Would you filter the listing below so that only lines with the word "done" remain?

_MATERIALS PROVIDED_
------
Lemma on_stream_data_peer c c0 now sid s data es :
  peer c = peer c0 → keeps c0 (on_stream_data c now sid s data es).
Proof.
  intros Hp. unfold on_stream_data. cbv zeta.
  destruct (match content_length s with Some _ => _ | None => _ end); [by apply rst_peer|].
  destruct (_ <? _); [by apply reject_too_large_peer|]. destruct (_ <? _); [by apply goaway_peer|].
  set (c1 := if bool_decide (data = []) then c else _).
  assert (Hp1 : peer c1 = peer c0) by (subst c1; by destruct (bool_decide _)). clearbody c1.
  destruct (reserve_on _ s _) as [[ok b] s1]. destruct ok; [|by apply rst_peer].
  match goal with |- context [refill_stream_window ?x sid ?y es] =>
    pose proof (refill_stream_window_peer x sid y es) as Hr end.
  set (c2 := refill_stream_window _ _ _ _) in *.
  assert (Hp2 : peer c2 = peer c0) by (by rewrite Hr). clearbody c2.
  destruct (es && _); [by apply complete_peer|done].
Qed.

Lemma on_data_peer c now hdr payload : keeps c (on_data c now hdr payload).
Proof.
  unfold on_data. destruct (data_block _ payload); [|by apply goaway_peer].
  destruct (_ <? 0); [by apply goaway_peer|]. pose proof (charge_conn_window_peer c (zlen payload)) as Hp.
  set (c1 := charge_conn_window _ _) in *. clearbody c1.
  destruct (streams c1 !! _) as [s|].
  - destruct (_ <? 0); [apply rst_peer; by rewrite drop_peer|by apply on_stream_data_peer].
  - destruct (_ || _); [by apply goaway_peer|]. destruct (state.contains _ _); [done|by apply rst_peer].
Qed.

Lemma on_rst_stream_peer c now sid : keeps c (on_rst_stream c now sid).
Proof.
  unfold on_rst_stream. destruct (_ || _); [by apply goaway_peer|]. apply abort_handler_peer.
  apply drop_peer.
Qed.

(** ** SETTINGS *)

Record peer_ok (p : PeerSettings) : Prop := {
  peer_frame : 16384 <= max_frame_size p <= 2 ^ 24 - 1;
  peer_window : 0 <= initial_window p <= 2 ^ 31 - 1;
}.

Lemma keeps_ok c r : keeps c r → peer_ok (peer c) → peer_ok (peer r.1).
Proof. by intros [-> _]. Qed.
------
_WRITTEN RESPONSE_
  destruct (es && _); [by apply complete_peer|done].
  - destruct (_ || _); [by apply goaway_peer|]. destruct (state.contains _ _); [done|by apply rst_peer].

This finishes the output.